(* --------------------------------------------------------------------- *)
(** *** Errors *)

Lemma keeps_blogs_put (request : Request) : keeps_answer (blogs_put request).
Proof.
  unfold_calls. cbv zeta.
  repeat first
    [ progress intros
    | progress cbv beta
    | apply keeps_ret | apply keeps_throw | apply keeps_get_world
    | apply keeps_status | apply keeps_json | apply keeps_end
    | solve [apply keeps_modify; reflexivity]
    | apply keeps_bind
    | apply keeps_try
    | case_match ].
Qed.

(** X20. The first response is the response: when one was written
    before a route handler runs, it is still what the client gets after
    the handler and the error handlers. *)
Theorem answer_is_final (request : Request) (w : World) (x : nat * Payload) :
  sent (response w) = Some x ->
  sent (response (after_router request (call (blogs_post request) w))) = Some x /\
  sent (response (after_router request (call (blogs_delete request) w))) = Some x /\
  sent (response (after_router request (call (blogs_put request) w))) = Some x.
Proof.
  intros H.
  assert (forall h : Request -> M Flow, keeps_answer (h request) ->
            sent (response (after_router request (call (h request) w))) = Some x)
    as Hh.
  { intros h Hk. pose proof (call_keeps _ _ _ Hk H) as Hc. revert Hc.
    destruct (call (h request) w) as [f w']. intros Hc. simpl in Hc.
    now apply after_router_keeps. }
  auto using keeps_blogs_post, keeps_blogs_delete, keeps_blogs_put.
Qed.

End Coverage.

(** X19. Every error that reaches the error handlers before a response
    was written gets one, and the database is not touched: 400 for a
    CastError or ValidationError, 401 for a JsonWebTokenError or
    TokenExpiredError, 500 for every other error. *)
Theorem errors_are_answered (outcome_error : Error) (w : World) :
  sent (response w) = None ->
  let w' := handle_errors (NextError outcome_error, w) in
  db w' = db w /\
  (In (error_name outcome_error) ["CastError"; "ValidationError"] ->
   status_of w' = Some 400) /\
  (In (error_name outcome_error) ["JsonWebTokenError"; "TokenExpiredError"] ->
   status_of w' = Some 401) /\
  (~ In (error_name outcome_error)
        ["CastError"; "ValidationError"; "JsonWebTokenError"; "TokenExpiredError"] ->
   status_of w' = Some 500).
Proof.
  intros Hs w'. subst w'. split; [apply handle_errors_db|].
  unfold_handlers. unfold_monad. unfold status_of.
  destruct outcome_error; simpl; rewrite Hs; simpl;
    repeat split; intros H; try reflexivity; simpl in H;
    try (exfalso; intuition discriminate); exfalso; apply H; auto 6.
Qed.


(* ===================================================================== *)
(** ** The anecdote slice *)
(* ===================================================================== *)

Module AnecdoteFacts.
Import Anecdotes.



(** X22. A vote for an id that no anecdote has leaves the state as it
    is; in particular the empty state. *)
Theorem vote_for_absent_id (state : list Item) (id : string) :
  (forall a, In (Object a) state -> Anecdote.id a <> id) ->
  reducer state (increaseVoteCount id) = state.
Proof.
  intros H. simpl. rewrite <- (map_id state) at 2.
  apply map_ext_in. intros [a|s] Hin; simpl; [|reflexivity].
  destruct (Anecdote.id a =? id) eqn:E; [|reflexivity].
  apply String.eqb_eq in E. now destruct (H a Hin).
Qed.

(** Up to 2^53 the integers are numbers. *)
Lemma nearest_number_safe (z : Z) :
  (Z.abs z <= 2 ^ 53)%Z -> nearest_number z = z.
Proof.
  intros H. destruct (Z.eq_dec (Z.abs z) (2 ^ 53)%Z) as [E | E].
  - assert (z = 2 ^ 53 \/ z = - 2 ^ 53)%Z as [-> | ->] by lia;
      vm_compute; reflexivity.
  - unfold nearest_number.
    assert (Z.log2 (Z.abs z) - 52 <= 0)%Z as He.
    { destruct (Z.eq_dec (Z.abs z) 0%Z) as [Hz | Hz].
      - rewrite Hz. vm_compute. discriminate.
      - assert (Z.log2 (Z.abs z) < 53)%Z by (apply Z.log2_lt_pow2; lia). lia. }
    apply Z.leb_le in He. now rewrite He.
Qed.

(** Beyond 2^53 a vote can be lost, or count twice. *)
Remark nearest_number_beyond :
  nearest_number (2 ^ 53 + 1) = (2 ^ 53)%Z /\
  nearest_number (2 ^ 53 + 3) = (2 ^ 53 + 4)%Z.
Proof. split; vm_compute; reflexivity. Qed.

(** X23. When the votes of every anecdote are below 2^53 in absolute
    value, where adding 1 is exact, a vote raises the total of the votes
    by the number of anecdotes that have the id. *)
Theorem vote_total (state : list Item) (id : string) :
  (forall a, In (Object a) state -> (Z.abs (Anecdote.votes a) < 2 ^ 53)%Z) ->
  total_votes (reducer state (increaseVoteCount id))
  = (total_votes state + Z.of_nat (List.length (List.filter (has_id id) state)))%Z.
Proof.
  unfold total_votes. simpl.
  induction state as [|[a|s] state IH]; intros H; simpl; [reflexivity| |].
  - pose proof (H a (or_introl eq_refl)) as Ha.
    destruct (Anecdote.id a =? id); simpl;
      rewrite IH by (intros; apply H; now right);
      [rewrite nearest_number_safe by lia|]; lia.
  - apply IH. intros; apply H; now right.
Qed.

(** X24. Votes commute: two votes give the same state in either
    order. *)
Theorem votes_commute (state : list Item) (i j : string) :
  reducer (reducer state (increaseVoteCount i)) (increaseVoteCount j)
  = reducer (reducer state (increaseVoteCount j)) (increaseVoteCount i).
Proof.
  simpl. rewrite !map_map. apply map_ext. intros [a|s]; simpl; [|reflexivity].
  destruct (Anecdote.id a =? i) eqn:Ei, (Anecdote.id a =? j) eqn:Ej; simpl;
    rewrite ?Ei, ?Ej; reflexivity.
Qed.

End AnecdoteFacts.

(* ===================================================================== *)
(** ** These properties at concrete requests *)
(* ===================================================================== *)

Lemma seed_owner_lists_blog : owner_lists_blog Scenario.seed.
Proof.
  intros o b. unfold Scenario.seed. simpl.
  rewrite lookup_insert. case_decide as E1.
  - intros [= <-]. exists Scenario.arto. eexists.
    split; [reflexivity|]. split; [vm_compute; reflexivity|].
    subst o. now left.
  - rewrite lookup_insert. case_decide as E2.
    + intros [= <-]. exists Scenario.matti. eexists.
      split; [reflexivity|]. split; [vm_compute; reflexivity|].
      subst o. now left.
    + rewrite lookup_empty. discriminate.
Qed.

Module MoreRuns.
Import Scenario Cases.

Lemma delete_unauthenticated_401_witness :
  status_of (run delete_no_token seed) = Some 401 /\
  db (run delete_no_token seed) = seed.
Proof.
  apply (delete_unauthenticated_401 Scenario.jwt_verify castObjectId fresh_id given_id
          castString_other castNumber_other
           delete_no_token seed); [reflexivity | vm_compute; reflexivity].
Defined.

Lemma guarded_routes_need_token_witness :
  In (status_of (run post_no_token seed)) [Some 400; Some 401; Some 500].
Proof.
  apply (guarded_routes_need_token Scenario.jwt_verify castObjectId fresh_id given_id
          castString_other castNumber_other
           post_no_token seed); [discriminate | vm_compute; reflexivity].
Defined.

Lemma unknown_user_500_witness :
  status_of (run_with_ghost delete_by_ghost seed) = Some 500 /\
  db (run_with_ghost delete_by_ghost seed) = seed.
Proof.
  apply (unknown_user_500 Cases.jwt_verify castObjectId fresh_id given_id
          castString_other castNumber_other
           delete_by_ghost seed "token.of.ghost" ghost
           (mkPayload (Some ghost) (Some "ghost")) ghost);
    [discriminate | vm_compute; reflexivity | reflexivity | reflexivity
    | discriminate | vm_compute; reflexivity | vm_compute; reflexivity].
Defined.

■ Instructions to follow: From the first line to the last, copy the records without alteration.

■ Task response:
(* --------------------------------------------------------------------- *)
(** *** Errors *)

Lemma keeps_blogs_put (request : Request) : keeps_answer (blogs_put request).
Proof.
  unfold_calls. cbv zeta.
  repeat first
    [ progress intros
    | progress cbv beta
    | apply keeps_ret | apply keeps_throw | apply keeps_get_world
    | apply keeps_status | apply keeps_json | apply keeps_end
    | solve [apply keeps_modify; reflexivity]
    | apply keeps_bind
    | apply keeps_try
    | case_match ].
Qed.

(** X20. The first response is the response: when one was written
    before a route handler runs, it is still what the client gets after
    the handler and the error handlers. *)
Theorem answer_is_final (request : Request) (w : World) (x : nat * Payload) :
  sent (response w) = Some x ->
  sent (response (after_router request (call (blogs_post request) w))) = Some x /\
  sent (response (after_router request (call (blogs_delete request) w))) = Some x /\
  sent (response (after_router request (call (blogs_put request) w))) = Some x.
Proof.
  intros H.
  assert (forall h : Request -> M Flow, keeps_answer (h request) ->
            sent (response (after_router request (call (h request) w))) = Some x)
    as Hh.
  { intros h Hk. pose proof (call_keeps _ _ _ Hk H) as Hc. revert Hc.
    destruct (call (h request) w) as [f w']. intros Hc. simpl in Hc.
    now apply after_router_keeps. }
  auto using keeps_blogs_post, keeps_blogs_delete, keeps_blogs_put.
Qed.

End Coverage.

(** X19. Every error that reaches the error handlers before a response
    was written gets one, and the database is not touched: 400 for a
    CastError or ValidationError, 401 for a JsonWebTokenError or
    TokenExpiredError, 500 for every other error. *)
Theorem errors_are_answered (outcome_error : Error) (w : World) :
  sent (response w) = None ->
  let w' := handle_errors (NextError outcome_error, w) in
  db w' = db w /\
  (In (error_name outcome_error) ["CastError"; "ValidationError"] ->
   status_of w' = Some 400) /\
  (In (error_name outcome_error) ["JsonWebTokenError"; "TokenExpiredError"] ->
   status_of w' = Some 401) /\
  (~ In (error_name outcome_error)
        ["CastError"; "ValidationError"; "JsonWebTokenError"; "TokenExpiredError"] ->
   status_of w' = Some 500).
Proof.
  intros Hs w'. subst w'. split; [apply handle_errors_db|].
  unfold_handlers. unfold_monad. unfold status_of.
  destruct outcome_error; simpl; rewrite Hs; simpl;
    repeat split; intros H; try reflexivity; simpl in H;
    try (exfalso; intuition discriminate); exfalso; apply H; auto 6.
Qed.


(* ===================================================================== *)
(** ** The anecdote slice *)
(* ===================================================================== *)

Module AnecdoteFacts.
Import Anecdotes.



(** X22. A vote for an id that no anecdote has leaves the state as it
    is; in particular the empty state. *)
Theorem vote_for_absent_id (state : list Item) (id : string) :
  (forall a, In (Object a) state -> Anecdote.id a <> id) ->
  reducer state (increaseVoteCount id) = state.
Proof.
  intros H. simpl. rewrite <- (map_id state) at 2.
  apply map_ext_in. intros [a|s] Hin; simpl; [|reflexivity].
  destruct (Anecdote.id a =? id) eqn:E; [|reflexivity].
  apply String.eqb_eq in E. now destruct (H a Hin).
Qed.

(** Up to 2^53 the integers are numbers. *)
Lemma nearest_number_safe (z : Z) :
  (Z.abs z <= 2 ^ 53)%Z -> nearest_number z = z.
Proof.
  intros H. destruct (Z.eq_dec (Z.abs z) (2 ^ 53)%Z) as [E | E].
  - assert (z = 2 ^ 53 \/ z = - 2 ^ 53)%Z as [-> | ->] by lia;
      vm_compute; reflexivity.
  - unfold nearest_number.
    assert (Z.log2 (Z.abs z) - 52 <= 0)%Z as He.
    { destruct (Z.eq_dec (Z.abs z) 0%Z) as [Hz | Hz].
      - rewrite Hz. vm_compute. discriminate.
      - assert (Z.log2 (Z.abs z) < 53)%Z by (apply Z.log2_lt_pow2; lia). lia. }
    apply Z.leb_le in He. now rewrite He.
Qed.

(** Beyond 2^53 a vote can be lost, or count twice. *)
Remark nearest_number_beyond :
  nearest_number (2 ^ 53 + 1) = (2 ^ 53)%Z /\
  nearest_number (2 ^ 53 + 3) = (2 ^ 53 + 4)%Z.
Proof. split; vm_compute; reflexivity. Qed.

(** X23. When the votes of every anecdote are below 2^53 in absolute
    value, where adding 1 is exact, a vote raises the total of the votes
    by the number of anecdotes that have the id. *)
Theorem vote_total (state : list Item) (id : string) :
  (forall a, In (Object a) state -> (Z.abs (Anecdote.votes a) < 2 ^ 53)%Z) ->
  total_votes (reducer state (increaseVoteCount id))
  = (total_votes state + Z.of_nat (List.length (List.filter (has_id id) state)))%Z.
Proof.
  unfold total_votes. simpl.
  induction state as [|[a|s] state IH]; intros H; simpl; [reflexivity| |].
  - pose proof (H a (or_introl eq_refl)) as Ha.
    destruct (Anecdote.id a =? id); simpl;
      rewrite IH by (intros; apply H; now right);
      [rewrite nearest_number_safe by lia|]; lia.
  - apply IH. intros; apply H; now right.
Qed.

(** X24. Votes commute: two votes give the same state in either
    order. *)
Theorem votes_commute (state : list Item) (i j : string) :
  reducer (reducer state (increaseVoteCount i)) (increaseVoteCount j)
  = reducer (reducer state (increaseVoteCount j)) (increaseVoteCount i).
Proof.
  simpl. rewrite !map_map. apply map_ext. intros [a|s]; simpl; [|reflexivity].
  destruct (Anecdote.id a =? i) eqn:Ei, (Anecdote.id a =? j) eqn:Ej; simpl;
    rewrite ?Ei, ?Ej; reflexivity.
Qed.

End AnecdoteFacts.

(* ===================================================================== *)
(** ** These properties at concrete requests *)
(* ===================================================================== *)

Lemma seed_owner_lists_blog : owner_lists_blog Scenario.seed.
Proof.
  intros o b. unfold Scenario.seed. simpl.
  rewrite lookup_insert. case_decide as E1.
  - intros [= <-]. exists Scenario.arto. eexists.
    split; [reflexivity|]. split; [vm_compute; reflexivity|].
    subst o. now left.
  - rewrite lookup_insert. case_decide as E2.
    + intros [= <-]. exists Scenario.matti. eexists.
      split; [reflexivity|]. split; [vm_compute; reflexivity|].
      subst o. now left.
    + rewrite lookup_empty. discriminate.
Qed.

Module MoreRuns.
Import Scenario Cases.

Lemma delete_unauthenticated_401_witness :
  status_of (run delete_no_token seed) = Some 401 /\
  db (run delete_no_token seed) = seed.
Proof.
  apply (delete_unauthenticated_401 Scenario.jwt_verify castObjectId fresh_id given_id
          castString_other castNumber_other
           delete_no_token seed); [reflexivity | vm_compute; reflexivity].
Defined.

Lemma guarded_routes_need_token_witness :
  In (status_of (run post_no_token seed)) [Some 400; Some 401; Some 500].
Proof.
  apply (guarded_routes_need_token Scenario.jwt_verify castObjectId fresh_id given_id
          castString_other castNumber_other
           post_no_token seed); [discriminate | vm_compute; reflexivity].
Defined.

Lemma unknown_user_500_witness :
  status_of (run_with_ghost delete_by_ghost seed) = Some 500 /\
  db (run_with_ghost delete_by_ghost seed) = seed.
Proof.
  apply (unknown_user_500 Cases.jwt_verify castObjectId fresh_id given_id
          castString_other castNumber_other
           delete_by_ghost seed "token.of.ghost" ghost
           (mkPayload (Some ghost) (Some "ghost")) ghost);
    [discriminate | vm_compute; reflexivity | reflexivity | reflexivity
    | discriminate | vm_compute; reflexivity | vm_compute; reflexivity].
Defined.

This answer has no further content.